#### [Task item]
What lines in the entries hold the string "builder"? List them.

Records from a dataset
(** * The workflow engine of idkit-js (AiCode KIT flow builder)

    A shallow embedding of
    - [workflow-builder.ts]  (WorkflowBuilder and the Workflow it builds),
    - [flow-executor.ts]     (FlowExecutor, sequential and parallel mode),
    - [flow-validators.ts]   (FlowValidator),
    - [action-nodes.ts]      (the action nodes and their factory),
    and the properties of these units.

    Conventions of the embedding.
    - A JS [Map<string, V>] is a [gmap string V]; a JS [Set<string>] that is
      only tested for membership is a [gset string]; a [Set] or [Map] that
      is iterated is an insertion-ordered list.
    - [Date.now()] is a stream [now : nat -> Z]: the n-th call made during a
      run returns [now n]; every function that reads the clock threads the
      number of reads made so far.
    - A JS string is carried by its UTF-8 encoding: a [string] of bytes.
    - A thrown [Error] is carried by its message.
    - [console.log] is dropped: the [verbose] option has no other effect. *)

From stdpp Require Import base decidable option list strings gmap pretty
  relations.

Local Open Scope string_scope.
Local Open Scope list_scope.
Local Open Scope Z_scope.

(** ** Data model (workflow-builder.ts, lines 8-56) *)

(** [Record<string, any>]: opaque to the engine. *)
Definition Config := list (string * string).

(** Step payloads are object literals with one boolean member. *)
Definition Payload := list (string * bool).

Record Error := mkError { message : string }.

Record WorkflowStep := mkStep {
  ws_id : string;
  ws_type : string;
  ws_name : string;
  (** [None] stands for a falsy [config] (null or undefined at run time). *)
  ws_config : option Config;
  ws_dependencies : list string
}.
Definition ipi_mux_create (env : alloc_outcome) (parent_virq : Z)
    (ops : option struct_ipi_mux_ops) : M Z :=
  cur ← get ipi_mux_domain;
  if decide (is_Some cur ∨ ¬ is_Some ops ∨ ¬ is_Some (ops ≫= ipi_mux_send))
  then mret 0
  else
    domain ← irq_domain_add_linear (domain_alloc_ok env) None IPI_MUX_NR_IRQS
               ipi_mux_domain_ops;
    match domain with
    | None =>
        emit (EvErr "unable to add IPI Mux domain");;
        mret 0
    | Some domain =>
        fw ← get (λ s, default None (dom_fwnode <$> h_domains (kernel s) !! domain));
        let ipi := {| fwnode := fw; param_count := 1; param := [0] |} in
        virq ← __irq_domain_alloc_irqs (descs_alloc env) domain
                 IPI_MUX_NR_IRQS ipi;
        if bool_decide (virq ≤ 0) then
          emit (EvErr "unable to alloc IRQs from IPI Mux domain");;
          irq_domain_remove domain;;
          mret virq
        else
          modify (set_statics parent_virq (Some domain) ops);;
          (if bool_decide (parent_virq > 0) then
             irq_set_chained_handler parent_virq fn_ipi_mux_handler;;
             cpuhp_setup_state CPUHP_AP_ONLINE_DYN "irqchip/ipi-mux:starting"
               fn_ipi_mux_starting_cpu fn_ipi_mux_dying_cpu
           else mret tt);;
          mret virq
    end.

(** Modelled from the spec: what the hotplug core does when a CPU
    reaches the "starting" and the "dying" transition: it runs the
    callbacks registered for it, on that CPU. *)
Definition call_hotplug_fn (f : hotplug_fn) (cpu : nat) : M Z :=
  match f with
  | fn_ipi_mux_starting_cpu => ipi_mux_starting_cpu cpu
  | fn_ipi_mux_dying_cpu => ipi_mux_dying_cpu cpu
  end.

Fixpoint call_hotplug_fns (fs : list hotplug_fn) (cpu : nat) : M unit :=
  match fs with
  | [] => mret tt
  | f :: fs => call_hotplug_fn f cpu;; call_hotplug_fns fs cpu
  end.
Lemma summary_agrees_with_lists_witness :
  exists resp,
    snd (Fake.run Fake.site_connected Fake.draw_zero (Fake.request 3 false))
    = inr resp /\
    sum_totalSent (summary resp) = 3%Z /\
    length (resp_sent resp) = 3 /\ resp_would_send resp = [].
Proof.
  eexists. split; [vm_compute; reflexivity|].
  pose proof (summary_agrees_with_lists
                (drv := Fake.driver Fake.site_connected)
                Fake.draw_zero (Fake.request 3 false) "about:blank"%string
                (fst (Fake.run Fake.site_connected Fake.draw_zero
                        (Fake.request 3 false))) _
                ltac:(vm_compute; reflexivity)) as Hs.
  destruct Hs as (Ht & _ & _ & _ & _ & Hw).
  split; [rewrite Ht; reflexivity | split; [reflexivity | exact Hw]].
Defined.

Section PageActions.

Context {W H : Type} {drv : Driver W H}.
Variable rnd : nat -> Q.
Variable cfg : RunRequest.

Lemma page_actions_app (t1 t2 : list (event H)) :
  page_actions (t1 ++ t2) = page_actions t1 ++ page_actions t2.
Proof.
  induction t1 as [|ev t1 IH]; [reflexivity|].
  destruct ev; cbn [app page_actions]; rewrite IH; reflexivity.
Qed.

Lemma page_actions_none (ok : event H -> Prop) (t : list (event H)) :
  (forall ev, ok ev -> no_page_action ev) -> Forall ok t ->
  page_actions t = [].
Proof.
  intros Hno F. induction F as [|ev t Hev F IH]; [reflexivity|].
  apply Hno in Hev. destruct ev; cbn [page_actions]; try exact IH;
    destruct Hev.
Qed.

Lemma search_no_page_action (ev : event H) :
  search_event rnd ev -> no_page_action ev.
Proof. destruct ev; cbn; auto. Qed.

Lemma profile_no_page_action (p : Profile) (n : Z) (ev : event H) :
  profile_event rnd cfg p n ev -> no_page_action ev.
Proof. destruct ev; cbn; auto. Qed.

(** The login acts on the page through the form only, in the order of
    the form. *)
Lemma login_page_actions (s : state W H) :
  wp (login rnd cfg)
    (fun s' _ =>
       exists evs,
         trace s' = trace s ++ evs /\
         exists rest, page_actions evs ++ rest = login_form cfg) s.
Proof.
  unfold login.
  wp_walk; cbn [trace]; rewrite <- ?app_assoc; eexists;
    (split; [reflexivity | cbn [app page_actions]; eexists; reflexivity]).
Qed.

(** So does a whole run, of any request. *)
Lemma run_page_actions (w : W) :
  exists rest,
    page_actions
      (trace (fst (checked_run_automation rnd cfg (initial_state w))))
    ++ rest
    = login_form cfg.
Proof.
  change (wp (checked_run_automation rnd cfg)
            (fun s' _ =>
               exists rest, page_actions (trace s') ++ rest = login_form cfg)
            (initial_state w)).
  unfold checked_run_automation. wp_walk.
  eapply wp_weaken; [apply login_page_actions|].
  intros s1 r (evs & E & rest & Hp). cbn [trace initial_state app] in E.
  assert (Hclose : forall s2 : state W H,
             page_actions (trace s2) = page_actions evs ->
             exists rest0,
               page_actions (trace s2 ++ [EvClose]) ++ rest0
               = login_form cfg).
  { intros s2 E2. exists rest.
    rewrite page_actions_app, E2. cbn [page_actions].
    now rewrite app_nil_r. }
  destruct r as [e|[]]; [exists rest; now rewrite E|].
  wp_walk.
  1-2: (cbn [trace]; apply Hclose; now rewrite E).
  eapply wp_weaken;
    [apply (checked_for_keywords_inv rnd cfg
              (fun s => page_actions (trace s) = page_actions evs))|].
  - intros s s' HI _ (evs' & E' & F). rewrite E', page_actions_app, HI.
    rewrite (page_actions_none _ evs' search_no_page_action F).
    apply app_nil_r.
  - intros p s s' HI _ _ (evs' & E' & F). rewrite E', page_actions_app, HI.
    cbn [page_actions].
    rewrite (page_actions_none _ evs' (profile_no_page_action p _) F).
    apply app_nil_r.
  - intros p s s' HI _ E'. rewrite E', page_actions_app, HI.
    apply app_nil_r.
  - now rewrite E.
  - intros s2 r2 HI2. destruct r2 as [e|[]];
      [exists rest; now rewrite HI2|].
    wp_walk; cbn [trace]; apply Hclose; exact HI2.
Qed.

#### [Response below]
(** * The workflow engine of idkit-js (AiCode KIT flow builder)
    - [workflow-builder.ts]  (WorkflowBuilder and the Workflow it builds),
(** ** Data model (workflow-builder.ts, lines 8-56) *)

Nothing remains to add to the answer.